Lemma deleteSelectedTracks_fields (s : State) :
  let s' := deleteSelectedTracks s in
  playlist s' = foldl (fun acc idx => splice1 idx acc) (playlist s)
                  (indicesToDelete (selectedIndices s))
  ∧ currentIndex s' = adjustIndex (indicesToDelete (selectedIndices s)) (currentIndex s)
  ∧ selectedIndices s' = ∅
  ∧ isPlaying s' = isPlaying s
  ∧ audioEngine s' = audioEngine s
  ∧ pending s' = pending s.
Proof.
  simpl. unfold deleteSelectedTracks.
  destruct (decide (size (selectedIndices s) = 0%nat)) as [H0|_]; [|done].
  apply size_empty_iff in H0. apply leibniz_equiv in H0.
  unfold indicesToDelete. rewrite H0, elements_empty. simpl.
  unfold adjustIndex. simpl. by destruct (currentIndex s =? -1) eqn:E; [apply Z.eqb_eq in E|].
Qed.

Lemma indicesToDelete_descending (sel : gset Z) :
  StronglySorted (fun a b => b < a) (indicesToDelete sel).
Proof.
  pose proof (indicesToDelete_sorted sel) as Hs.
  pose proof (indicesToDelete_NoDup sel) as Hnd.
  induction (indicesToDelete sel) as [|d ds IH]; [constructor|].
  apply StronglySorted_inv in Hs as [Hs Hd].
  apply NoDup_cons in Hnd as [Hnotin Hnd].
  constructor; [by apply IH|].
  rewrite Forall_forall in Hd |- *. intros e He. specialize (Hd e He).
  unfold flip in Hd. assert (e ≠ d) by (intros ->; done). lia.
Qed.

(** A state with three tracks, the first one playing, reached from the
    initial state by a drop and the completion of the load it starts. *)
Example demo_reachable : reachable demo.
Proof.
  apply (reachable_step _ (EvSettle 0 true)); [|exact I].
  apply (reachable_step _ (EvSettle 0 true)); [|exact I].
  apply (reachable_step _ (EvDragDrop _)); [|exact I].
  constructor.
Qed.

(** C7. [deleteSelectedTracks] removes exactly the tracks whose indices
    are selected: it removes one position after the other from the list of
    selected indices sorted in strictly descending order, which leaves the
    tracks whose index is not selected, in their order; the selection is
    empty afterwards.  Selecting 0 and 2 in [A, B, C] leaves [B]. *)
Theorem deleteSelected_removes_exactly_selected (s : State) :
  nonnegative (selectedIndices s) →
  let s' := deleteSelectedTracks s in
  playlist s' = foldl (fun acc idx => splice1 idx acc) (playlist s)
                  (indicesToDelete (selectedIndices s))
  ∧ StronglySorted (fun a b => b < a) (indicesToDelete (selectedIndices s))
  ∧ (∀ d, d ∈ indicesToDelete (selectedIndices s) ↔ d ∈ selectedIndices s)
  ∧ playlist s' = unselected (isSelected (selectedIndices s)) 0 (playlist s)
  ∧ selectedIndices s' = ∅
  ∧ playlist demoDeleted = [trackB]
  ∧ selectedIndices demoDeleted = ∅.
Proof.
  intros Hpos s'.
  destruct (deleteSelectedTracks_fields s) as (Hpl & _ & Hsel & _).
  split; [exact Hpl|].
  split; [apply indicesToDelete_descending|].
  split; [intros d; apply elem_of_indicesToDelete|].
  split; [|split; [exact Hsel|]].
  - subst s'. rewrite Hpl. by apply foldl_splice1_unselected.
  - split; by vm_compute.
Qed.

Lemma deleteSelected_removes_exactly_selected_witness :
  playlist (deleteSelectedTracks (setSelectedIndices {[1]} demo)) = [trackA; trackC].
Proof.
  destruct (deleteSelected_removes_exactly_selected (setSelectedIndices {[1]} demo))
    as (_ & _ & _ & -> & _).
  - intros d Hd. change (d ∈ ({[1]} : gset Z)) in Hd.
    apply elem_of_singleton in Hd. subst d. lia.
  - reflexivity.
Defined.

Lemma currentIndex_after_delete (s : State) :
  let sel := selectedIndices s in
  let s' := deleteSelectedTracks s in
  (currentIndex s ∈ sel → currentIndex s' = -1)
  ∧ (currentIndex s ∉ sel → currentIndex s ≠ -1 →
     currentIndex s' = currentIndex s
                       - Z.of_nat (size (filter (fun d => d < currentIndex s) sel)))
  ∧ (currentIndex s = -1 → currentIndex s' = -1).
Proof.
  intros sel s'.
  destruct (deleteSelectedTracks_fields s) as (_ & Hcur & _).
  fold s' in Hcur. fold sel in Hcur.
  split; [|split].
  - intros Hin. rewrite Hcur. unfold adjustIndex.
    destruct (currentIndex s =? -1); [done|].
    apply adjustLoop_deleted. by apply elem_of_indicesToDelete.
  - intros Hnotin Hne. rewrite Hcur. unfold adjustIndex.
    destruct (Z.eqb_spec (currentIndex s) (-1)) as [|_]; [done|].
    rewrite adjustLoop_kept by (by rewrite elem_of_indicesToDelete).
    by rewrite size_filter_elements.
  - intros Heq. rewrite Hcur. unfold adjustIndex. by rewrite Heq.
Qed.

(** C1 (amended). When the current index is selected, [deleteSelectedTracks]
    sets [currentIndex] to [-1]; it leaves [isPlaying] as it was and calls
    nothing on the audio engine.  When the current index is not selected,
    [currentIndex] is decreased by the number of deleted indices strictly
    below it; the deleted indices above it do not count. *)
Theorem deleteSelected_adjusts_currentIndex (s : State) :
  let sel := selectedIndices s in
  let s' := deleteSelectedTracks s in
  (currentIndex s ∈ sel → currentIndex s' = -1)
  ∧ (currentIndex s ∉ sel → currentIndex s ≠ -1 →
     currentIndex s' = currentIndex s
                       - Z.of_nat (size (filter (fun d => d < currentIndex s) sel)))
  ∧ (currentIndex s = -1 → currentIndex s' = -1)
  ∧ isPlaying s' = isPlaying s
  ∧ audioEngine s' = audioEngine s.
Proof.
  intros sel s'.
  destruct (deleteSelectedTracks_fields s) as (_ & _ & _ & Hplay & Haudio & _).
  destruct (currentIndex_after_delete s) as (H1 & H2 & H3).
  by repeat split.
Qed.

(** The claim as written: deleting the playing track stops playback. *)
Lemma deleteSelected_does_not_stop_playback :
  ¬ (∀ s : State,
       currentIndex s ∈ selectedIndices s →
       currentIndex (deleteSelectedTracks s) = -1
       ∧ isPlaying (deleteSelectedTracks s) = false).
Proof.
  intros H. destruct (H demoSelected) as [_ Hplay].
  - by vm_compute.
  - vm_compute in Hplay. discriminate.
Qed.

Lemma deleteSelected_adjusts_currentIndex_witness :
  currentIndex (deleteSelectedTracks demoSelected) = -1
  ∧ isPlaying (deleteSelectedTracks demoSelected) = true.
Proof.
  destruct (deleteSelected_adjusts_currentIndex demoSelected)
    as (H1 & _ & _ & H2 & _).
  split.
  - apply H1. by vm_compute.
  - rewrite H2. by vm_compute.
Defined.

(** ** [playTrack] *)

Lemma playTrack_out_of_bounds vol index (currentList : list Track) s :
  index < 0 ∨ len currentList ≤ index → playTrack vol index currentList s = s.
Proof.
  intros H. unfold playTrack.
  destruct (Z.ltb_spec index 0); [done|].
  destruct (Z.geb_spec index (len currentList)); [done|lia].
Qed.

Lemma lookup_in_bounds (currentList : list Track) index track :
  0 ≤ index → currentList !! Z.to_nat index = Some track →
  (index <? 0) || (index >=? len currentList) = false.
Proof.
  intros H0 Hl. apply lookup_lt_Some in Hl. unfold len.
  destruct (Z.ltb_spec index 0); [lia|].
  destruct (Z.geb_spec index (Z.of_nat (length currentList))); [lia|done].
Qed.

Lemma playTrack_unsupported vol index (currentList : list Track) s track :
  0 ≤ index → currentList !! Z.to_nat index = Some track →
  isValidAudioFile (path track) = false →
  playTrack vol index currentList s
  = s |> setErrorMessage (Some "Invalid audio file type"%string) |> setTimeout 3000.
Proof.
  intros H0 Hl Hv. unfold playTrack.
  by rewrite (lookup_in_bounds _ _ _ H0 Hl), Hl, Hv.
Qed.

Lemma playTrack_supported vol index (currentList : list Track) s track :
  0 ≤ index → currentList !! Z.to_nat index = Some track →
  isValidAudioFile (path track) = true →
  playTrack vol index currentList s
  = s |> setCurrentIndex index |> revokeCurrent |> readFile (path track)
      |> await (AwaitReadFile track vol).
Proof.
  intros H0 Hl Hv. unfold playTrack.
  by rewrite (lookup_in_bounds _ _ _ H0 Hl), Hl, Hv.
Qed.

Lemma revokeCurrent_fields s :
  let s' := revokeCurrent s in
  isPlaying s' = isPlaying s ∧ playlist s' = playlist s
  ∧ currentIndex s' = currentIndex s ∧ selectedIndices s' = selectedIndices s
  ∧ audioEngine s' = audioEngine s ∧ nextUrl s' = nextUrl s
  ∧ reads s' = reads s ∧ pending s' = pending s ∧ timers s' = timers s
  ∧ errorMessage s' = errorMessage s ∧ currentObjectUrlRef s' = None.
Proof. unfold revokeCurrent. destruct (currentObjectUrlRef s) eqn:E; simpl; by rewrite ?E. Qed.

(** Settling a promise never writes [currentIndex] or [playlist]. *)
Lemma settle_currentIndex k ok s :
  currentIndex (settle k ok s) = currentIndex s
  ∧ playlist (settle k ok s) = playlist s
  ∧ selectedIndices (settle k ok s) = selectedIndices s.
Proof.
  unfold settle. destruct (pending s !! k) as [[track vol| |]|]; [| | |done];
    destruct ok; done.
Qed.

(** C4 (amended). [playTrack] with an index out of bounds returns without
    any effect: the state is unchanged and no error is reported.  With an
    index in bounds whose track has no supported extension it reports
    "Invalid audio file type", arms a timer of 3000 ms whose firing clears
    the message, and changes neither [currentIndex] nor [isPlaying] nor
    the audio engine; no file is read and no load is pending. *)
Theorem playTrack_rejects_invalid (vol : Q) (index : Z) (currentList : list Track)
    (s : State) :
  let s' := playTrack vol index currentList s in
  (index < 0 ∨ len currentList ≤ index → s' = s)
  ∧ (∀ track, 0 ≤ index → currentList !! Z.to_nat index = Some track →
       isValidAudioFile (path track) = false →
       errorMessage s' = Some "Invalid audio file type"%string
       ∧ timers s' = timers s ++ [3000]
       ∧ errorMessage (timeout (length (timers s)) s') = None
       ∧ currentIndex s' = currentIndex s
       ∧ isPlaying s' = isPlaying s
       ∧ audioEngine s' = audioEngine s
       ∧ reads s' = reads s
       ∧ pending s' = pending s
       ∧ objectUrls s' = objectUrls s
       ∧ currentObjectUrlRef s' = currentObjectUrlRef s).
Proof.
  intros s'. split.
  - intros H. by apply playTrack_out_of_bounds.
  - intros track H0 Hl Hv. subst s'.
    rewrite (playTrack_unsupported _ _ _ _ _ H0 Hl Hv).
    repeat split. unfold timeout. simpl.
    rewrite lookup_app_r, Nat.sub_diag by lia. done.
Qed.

· · · ·

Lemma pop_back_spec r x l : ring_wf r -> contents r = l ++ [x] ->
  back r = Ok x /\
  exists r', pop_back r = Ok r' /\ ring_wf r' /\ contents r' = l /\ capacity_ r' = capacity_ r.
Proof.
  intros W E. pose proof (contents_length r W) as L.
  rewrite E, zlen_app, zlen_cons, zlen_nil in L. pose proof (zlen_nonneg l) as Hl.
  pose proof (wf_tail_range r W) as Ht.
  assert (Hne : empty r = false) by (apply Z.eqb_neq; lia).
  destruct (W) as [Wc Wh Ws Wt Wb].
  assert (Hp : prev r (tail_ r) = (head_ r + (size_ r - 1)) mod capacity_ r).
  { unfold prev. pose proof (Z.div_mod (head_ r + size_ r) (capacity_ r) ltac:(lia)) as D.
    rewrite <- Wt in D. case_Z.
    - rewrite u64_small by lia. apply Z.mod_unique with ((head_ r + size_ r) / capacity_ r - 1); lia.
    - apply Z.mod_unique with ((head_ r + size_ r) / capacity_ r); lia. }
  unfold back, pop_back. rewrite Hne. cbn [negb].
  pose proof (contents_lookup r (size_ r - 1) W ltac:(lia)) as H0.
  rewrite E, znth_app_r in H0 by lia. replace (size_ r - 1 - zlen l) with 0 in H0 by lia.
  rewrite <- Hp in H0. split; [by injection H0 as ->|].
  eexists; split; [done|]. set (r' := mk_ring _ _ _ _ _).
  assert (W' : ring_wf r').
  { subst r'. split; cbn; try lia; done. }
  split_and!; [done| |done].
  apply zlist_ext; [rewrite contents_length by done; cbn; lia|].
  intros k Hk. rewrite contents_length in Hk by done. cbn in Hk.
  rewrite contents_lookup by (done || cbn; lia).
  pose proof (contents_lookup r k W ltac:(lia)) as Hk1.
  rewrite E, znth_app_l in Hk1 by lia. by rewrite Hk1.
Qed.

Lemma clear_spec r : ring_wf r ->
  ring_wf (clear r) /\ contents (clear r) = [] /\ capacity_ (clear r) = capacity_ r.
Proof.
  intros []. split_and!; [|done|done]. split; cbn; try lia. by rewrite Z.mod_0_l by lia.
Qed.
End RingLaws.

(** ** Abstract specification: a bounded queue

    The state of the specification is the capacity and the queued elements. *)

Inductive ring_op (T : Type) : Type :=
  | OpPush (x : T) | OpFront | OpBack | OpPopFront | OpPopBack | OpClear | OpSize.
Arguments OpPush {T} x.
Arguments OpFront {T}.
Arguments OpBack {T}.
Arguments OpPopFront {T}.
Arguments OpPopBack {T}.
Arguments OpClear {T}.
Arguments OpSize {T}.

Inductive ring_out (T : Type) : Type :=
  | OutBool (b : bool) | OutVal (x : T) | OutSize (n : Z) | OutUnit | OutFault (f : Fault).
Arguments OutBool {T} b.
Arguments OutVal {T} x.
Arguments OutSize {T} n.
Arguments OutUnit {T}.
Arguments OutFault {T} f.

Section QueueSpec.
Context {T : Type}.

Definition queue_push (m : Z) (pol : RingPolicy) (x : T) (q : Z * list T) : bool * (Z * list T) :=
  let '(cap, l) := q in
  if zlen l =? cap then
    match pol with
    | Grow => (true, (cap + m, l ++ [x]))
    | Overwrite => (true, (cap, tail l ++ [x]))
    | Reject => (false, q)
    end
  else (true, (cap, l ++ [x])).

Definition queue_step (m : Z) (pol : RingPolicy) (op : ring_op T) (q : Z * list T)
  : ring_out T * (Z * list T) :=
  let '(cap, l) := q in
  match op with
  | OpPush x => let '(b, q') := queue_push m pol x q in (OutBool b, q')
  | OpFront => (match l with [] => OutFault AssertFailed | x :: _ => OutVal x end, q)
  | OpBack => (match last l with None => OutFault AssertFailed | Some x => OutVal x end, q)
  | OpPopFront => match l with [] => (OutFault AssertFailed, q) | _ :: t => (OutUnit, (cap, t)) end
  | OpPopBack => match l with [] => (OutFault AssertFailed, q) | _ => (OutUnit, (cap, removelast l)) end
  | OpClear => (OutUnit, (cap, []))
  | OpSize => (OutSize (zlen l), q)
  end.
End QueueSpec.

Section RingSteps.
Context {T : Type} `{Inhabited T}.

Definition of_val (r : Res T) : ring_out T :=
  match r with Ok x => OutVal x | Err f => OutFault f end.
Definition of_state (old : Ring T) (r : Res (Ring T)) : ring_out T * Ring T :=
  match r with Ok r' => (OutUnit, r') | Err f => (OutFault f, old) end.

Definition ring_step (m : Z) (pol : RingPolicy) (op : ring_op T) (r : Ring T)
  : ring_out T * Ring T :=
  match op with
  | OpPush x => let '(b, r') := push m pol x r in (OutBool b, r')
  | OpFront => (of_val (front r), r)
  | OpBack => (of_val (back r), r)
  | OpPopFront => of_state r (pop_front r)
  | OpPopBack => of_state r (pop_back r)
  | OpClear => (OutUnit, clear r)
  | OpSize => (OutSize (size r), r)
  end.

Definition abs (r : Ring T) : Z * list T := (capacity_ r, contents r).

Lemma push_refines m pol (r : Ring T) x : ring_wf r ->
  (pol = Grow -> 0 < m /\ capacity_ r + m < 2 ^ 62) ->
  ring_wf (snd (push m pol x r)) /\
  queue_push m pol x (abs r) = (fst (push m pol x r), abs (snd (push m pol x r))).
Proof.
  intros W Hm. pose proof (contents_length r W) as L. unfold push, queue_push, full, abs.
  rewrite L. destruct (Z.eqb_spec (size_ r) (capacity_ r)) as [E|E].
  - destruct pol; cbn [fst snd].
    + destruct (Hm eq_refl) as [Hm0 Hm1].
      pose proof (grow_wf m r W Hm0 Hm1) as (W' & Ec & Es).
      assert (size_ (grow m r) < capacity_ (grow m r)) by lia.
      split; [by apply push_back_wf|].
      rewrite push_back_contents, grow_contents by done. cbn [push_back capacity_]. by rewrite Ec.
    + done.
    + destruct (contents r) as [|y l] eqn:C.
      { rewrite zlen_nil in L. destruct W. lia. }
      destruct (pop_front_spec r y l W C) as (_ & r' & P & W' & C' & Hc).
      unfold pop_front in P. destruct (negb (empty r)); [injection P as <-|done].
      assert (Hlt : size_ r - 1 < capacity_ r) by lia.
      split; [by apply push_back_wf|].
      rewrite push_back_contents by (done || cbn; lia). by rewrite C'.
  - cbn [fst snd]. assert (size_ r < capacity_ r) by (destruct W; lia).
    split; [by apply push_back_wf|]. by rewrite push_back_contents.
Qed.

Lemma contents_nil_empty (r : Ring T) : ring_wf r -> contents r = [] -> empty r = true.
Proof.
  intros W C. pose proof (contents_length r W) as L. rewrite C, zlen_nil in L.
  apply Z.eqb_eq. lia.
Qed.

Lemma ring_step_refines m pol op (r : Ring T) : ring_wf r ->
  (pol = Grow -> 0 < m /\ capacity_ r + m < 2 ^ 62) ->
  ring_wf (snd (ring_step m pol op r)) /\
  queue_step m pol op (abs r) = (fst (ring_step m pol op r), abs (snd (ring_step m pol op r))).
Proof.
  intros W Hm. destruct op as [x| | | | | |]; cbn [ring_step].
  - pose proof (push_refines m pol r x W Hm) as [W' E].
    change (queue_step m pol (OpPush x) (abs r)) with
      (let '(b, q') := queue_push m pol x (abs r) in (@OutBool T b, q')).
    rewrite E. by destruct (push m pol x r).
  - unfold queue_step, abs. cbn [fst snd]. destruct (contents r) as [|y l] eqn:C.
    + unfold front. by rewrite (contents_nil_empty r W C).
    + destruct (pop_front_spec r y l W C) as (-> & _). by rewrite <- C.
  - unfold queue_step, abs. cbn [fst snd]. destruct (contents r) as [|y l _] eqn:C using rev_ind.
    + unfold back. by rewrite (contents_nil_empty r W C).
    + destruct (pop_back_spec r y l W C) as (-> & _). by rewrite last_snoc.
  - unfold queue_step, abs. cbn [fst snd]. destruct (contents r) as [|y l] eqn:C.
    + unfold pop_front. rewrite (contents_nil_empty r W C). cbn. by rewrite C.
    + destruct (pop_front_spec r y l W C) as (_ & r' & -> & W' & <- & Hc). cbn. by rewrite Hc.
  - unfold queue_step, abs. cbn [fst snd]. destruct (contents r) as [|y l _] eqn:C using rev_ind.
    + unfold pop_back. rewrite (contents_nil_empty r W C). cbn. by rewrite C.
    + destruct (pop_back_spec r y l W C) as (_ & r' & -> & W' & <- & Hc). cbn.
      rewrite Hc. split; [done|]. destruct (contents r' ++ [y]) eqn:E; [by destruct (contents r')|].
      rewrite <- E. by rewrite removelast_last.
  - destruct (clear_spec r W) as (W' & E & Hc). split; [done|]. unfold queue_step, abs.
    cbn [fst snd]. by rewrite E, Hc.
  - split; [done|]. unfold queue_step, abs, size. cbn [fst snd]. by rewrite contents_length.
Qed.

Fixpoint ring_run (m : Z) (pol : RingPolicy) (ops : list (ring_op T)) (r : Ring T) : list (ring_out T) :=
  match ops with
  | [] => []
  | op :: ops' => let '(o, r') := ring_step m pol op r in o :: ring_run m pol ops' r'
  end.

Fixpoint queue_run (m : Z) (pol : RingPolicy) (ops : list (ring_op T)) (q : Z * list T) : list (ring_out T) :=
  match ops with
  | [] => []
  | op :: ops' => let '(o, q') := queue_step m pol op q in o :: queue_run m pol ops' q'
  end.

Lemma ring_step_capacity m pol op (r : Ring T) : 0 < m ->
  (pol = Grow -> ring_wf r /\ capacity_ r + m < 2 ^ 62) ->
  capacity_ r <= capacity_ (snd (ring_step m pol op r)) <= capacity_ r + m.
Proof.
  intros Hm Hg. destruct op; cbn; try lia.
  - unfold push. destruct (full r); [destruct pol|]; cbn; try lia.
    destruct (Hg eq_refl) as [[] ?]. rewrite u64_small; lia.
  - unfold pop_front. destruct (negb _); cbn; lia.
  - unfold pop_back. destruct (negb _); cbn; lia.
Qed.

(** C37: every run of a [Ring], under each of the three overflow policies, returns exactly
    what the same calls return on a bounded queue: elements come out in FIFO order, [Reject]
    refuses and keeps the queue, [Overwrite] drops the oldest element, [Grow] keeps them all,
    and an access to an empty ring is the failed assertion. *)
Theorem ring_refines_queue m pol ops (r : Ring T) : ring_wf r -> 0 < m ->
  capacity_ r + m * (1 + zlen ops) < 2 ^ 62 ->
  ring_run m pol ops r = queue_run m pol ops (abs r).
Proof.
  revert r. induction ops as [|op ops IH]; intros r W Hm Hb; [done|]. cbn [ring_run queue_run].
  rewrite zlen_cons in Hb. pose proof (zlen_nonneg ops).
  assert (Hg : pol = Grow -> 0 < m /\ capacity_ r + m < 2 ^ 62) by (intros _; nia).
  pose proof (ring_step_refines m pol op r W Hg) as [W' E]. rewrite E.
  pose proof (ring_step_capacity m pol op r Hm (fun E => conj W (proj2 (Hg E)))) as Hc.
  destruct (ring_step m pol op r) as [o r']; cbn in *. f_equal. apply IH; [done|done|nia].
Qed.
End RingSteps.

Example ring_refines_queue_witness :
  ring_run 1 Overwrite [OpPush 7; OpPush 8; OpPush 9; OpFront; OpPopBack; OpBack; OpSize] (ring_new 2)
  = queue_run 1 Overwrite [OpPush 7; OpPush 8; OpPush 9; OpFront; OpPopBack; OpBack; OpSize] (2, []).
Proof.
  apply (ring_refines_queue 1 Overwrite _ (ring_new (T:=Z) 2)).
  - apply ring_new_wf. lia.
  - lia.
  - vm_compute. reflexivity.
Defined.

· · · ·

[Exercise description]
Show the lines from the data above that contain the string "None".

[Response to the exercise]
  ∧ errorMessage s' = errorMessage s ∧ currentObjectUrlRef s' = None.
       ∧ errorMessage (timeout (length (timers s)) s') = None
  | OpBack => (match last l with None => OutFault AssertFailed | Some x => OutVal x end, q)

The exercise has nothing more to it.